Whether something is irrevocably bricked or not depends upon what tooling, documentation, and skills you have. Someone releasing a new tool that makes it easier to recover/unbrick doesn't make it not have been bricked in the first place...
From wikipedia brick(electronics) is quite relevant that bricking is not necessarily permanent.
Some devices that become "bricked" because the contents of their nonvolatile memory are incorrect can be "unbricked" using separate hardware (a debug board) that accesses this memory directly.[5] This is similar to the procedure for loading firmware into a new device when the memory is still empty. This kind of "bricking" and "unbricking" occasionally happens during firmware testing and development. In other cases software and hardware procedures, often complex, have been developed that have a good chance of unbricking the device. There is no general method; each device is different. There are also user-created modifier programs to use on bricked or partially bricked devices to make them functional.

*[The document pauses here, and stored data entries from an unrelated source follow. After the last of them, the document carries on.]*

Lemma binary_round_aux_eq (s : bool) (m : Z) (e : Z) (l : location) :
  let r1 := shr_fexp prec emax m e l in
  let m2 := round_nearest_even (shr_m r1.1) (loc_of_shr_record r1.1) in
  let r2 := shr_fexp prec emax m2 r1.2 loc_Exact in
  binary_round_aux prec emax s m e l =
  match shr_m r2.1 with
  | Z0 => S754_zero s
  | Z.pos m => if r2.2 <=? emax - prec then S754_finite s m r2.2
               else S754_infinity s
  | Z.neg _ => S754_nan
  end.
Proof.
  cbv zeta. unfold binary_round_aux.
  destruct (shr_fexp prec emax m e l) as [mrs' e']. simpl.
  destruct (shr_fexp prec emax _ e' loc_Exact) as [mrs'' e'']. reflexivity.
Qed.

Lemma binary_round_aux_nonzero (s : bool) (p : positive) (e : Z) (l : location) :
  -149 ≤ e → signed_nonzero s (binary_round_aux prec emax s (Z.pos p) e l).
Proof.
  intros He. rewrite binary_round_aux_eq. cbv zeta.
  destruct (shr_fexp_pos p e l He) as [Hm1 He1].
  set (r1 := shr_fexp prec emax (Z.pos p) e l) in *.
  pose proof (round_nearest_even_bounds (shr_m r1.1) (loc_of_shr_record r1.1))
    as Hm2.
  destruct (round_nearest_even _ _) as [|p2|p2]; [lia| |lia].
  destruct (shr_fexp_pos p2 r1.2 loc_Exact He1) as [Hm3 _].
  set (r2 := shr_fexp prec emax (Z.pos p2) r1.2 loc_Exact) in *.
  destruct (shr_m r2.1) as [|m3|m3]; [lia| |lia].
  destruct (r2.2 <=? emax - prec); [right; eauto | by left].
Qed.

Lemma shl_align_spec (p : positive) (e e' : Z) :
  (shl_align p e e').2 = Z.min e e' ∧
  Z.pos (shl_align p e e').1 = Z.pos p * 2 ^ (e - Z.min e e').
Proof.
  unfold shl_align. destruct (e' - e) as [|d|d] eqn:Hd; simpl.
  - replace (e - Z.min e e') with 0 by lia. simpl. lia.
  - replace (e - Z.min e e') with 0 by lia. simpl. lia.
  - split; [lia|].
    replace (e - Z.min e e') with (Z.pos d) by lia.
    rewrite (Pos.iter_swap_gen _ _ Z.pos xO (Z.mul 2)) by reflexivity.
    rewrite <- Z.shiftl_mul_pow2 by lia. reflexivity.
Qed.

Lemma digits2_pos_shift (p q : positive) (k : Z) :
  0 ≤ k → Z.pos q = Z.pos p * 2 ^ k →
  Z.pos (digits2_pos q) = Z.pos (digits2_pos p) + k.
Proof.
  intros Hk Hq. apply digits2_pos_unique. rewrite Hq.
  pose proof (digits2_pos_bounds p) as [Dlo Dhi].
  replace (Z.pos (digits2_pos p) + k - 1)
    with (Z.pos (digits2_pos p) - 1 + k) by lia.
  rewrite !Z.pow_add_r by lia.
  assert (0 < 2 ^ k) by (apply Z.pow_pos_nonneg; lia). nia.
Qed.

Lemma binary_round_nonzero (s : bool) (p : positive) (e : Z) :
  -149 ≤ e → signed_nonzero s (binary_round prec emax s p e).
Proof.
  intros He. unfold binary_round.
  destruct (shl_align_spec p e (fexp prec emax (Z.pos (digits2_pos p) + e)))
    as [He' _].
  destruct (shl_align _ _ _) as [mz ez]. simpl in He'.
  apply binary_round_aux_nonzero. rewrite He', fexp_eq. lia.
Qed.

Lemma binary_round_aux_at_least_one (p : positive) (e : Z) (l : location) :
  24 ≤ Z.pos (digits2_pos p) → 1 ≤ Z.pos (digits2_pos p) + e →
  at_least_one (binary_round_aux prec emax false (Z.pos p) e l).
Proof.
  intros Hd HE. rewrite binary_round_aux_eq. cbv zeta.
  destruct (shr_fexp_spec p e l) as [Hm1 He1].
  set (r1 := shr_fexp prec emax (Z.pos p) e l) in *.
  pose proof (digits2_pos_bounds p) as [Dlo Dhi].
  set (d := Z.pos (digits2_pos p)) in *.
  rewrite fexp_eq in Hm1, He1.
  replace (Z.max 0 (Z.max (d + e - 24) (-149) - e)) with (d - 24)
    in Hm1, He1 by lia.
  assert (2 ^ 23 ≤ shr_m r1.1 < 2 ^ 24) as Hb1.
  { rewrite Hm1.
    assert (0 < 2 ^ (d - 24)) by (apply Z.pow_pos_nonneg; lia).
    assert (2 ^ (d - 1) = 2 ^ (d - 24) * 2 ^ 23) as E1
      by (rewrite <- Z.pow_add_r by lia; f_equal; lia).
    assert (2 ^ d = 2 ^ (d - 24) * 2 ^ 24) as E2
      by (rewrite <- Z.pow_add_r by lia; f_equal; lia).
    split.
    - apply Z.div_le_lower_bound; lia.
    - apply Z.div_lt_upper_bound; lia. }
  pose proof (round_nearest_even_bounds (shr_m r1.1) (loc_of_shr_record r1.1))
    as Hm2.
  destruct (round_nearest_even _ _) as [|p2|p2]; [lia| |lia].
  destruct (shr_fexp_spec p2 r1.2 loc_Exact) as [Hm3 He3].
  set (r2 := shr_fexp prec emax (Z.pos p2) r1.2 loc_Exact) in *.
  rewrite fexp_eq in Hm3, He3.
  assert (2 ^ 23 ≤ shr_m r2.1 ∧ -23 ≤ r2.2) as [Hb3 Hb3'].
  { destruct (decide (Z.pos p2 < 2 ^ 24)) as [Hlt|Hge].
    - assert (Z.pos (digits2_pos p2) = 24) as Hd2
        by (apply digits2_pos_unique; change (24 - 1) with 23; lia).
      rewrite Hd2 in Hm3, He3.
      replace (Z.max 0 (Z.max (24 + r1.2 - 24) (-149) - r1.2)) with 0
        in Hm3, He3 by lia.
      rewrite Hm3, He3. change (2 ^ 0) with 1. rewrite Z.div_1_r. lia.
    - assert (Z.pos p2 = 2 ^ 24) as Hp2 by lia.
      assert (Z.pos (digits2_pos p2) = 25) as Hd2
        by (apply digits2_pos_unique; rewrite Hp2; change (25 - 1) with 24;
            split; [lia | apply Z.pow_lt_mono_r; lia]).
      rewrite Hd2 in Hm3, He3.
      replace (Z.max 0 (Z.max (25 + r1.2 - 24) (-149) - r1.2)) with 1
        in Hm3, He3 by lia.
      rewrite Hm3, He3, Hp2. change (2 ^ 24 / 2 ^ 1) with (2 ^ 23). lia. }
  destruct (shr_m r2.1) as [|m3|m3]; [lia| |lia].
  destruct (r2.2 <=? emax - prec); [right; eauto | by left].
Qed.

Examples include the Wiibrew program BootMii used to fix semi-bricked Nintendo Wiis, the Odin program used to flash firmware on Samsung Android devices,[6] or the fastboot Android protocol which is capable of reflashing a device with no software installed.[6]
Does this not assume that ‘bricked’ means walled out and entry is blocked?
The word appears to originate from the idea that a device has been turned into a brick. This seems a new meaning to me, as ‘bricked’ isn’t a word that previously meant ‘to turn the thing into a brick’.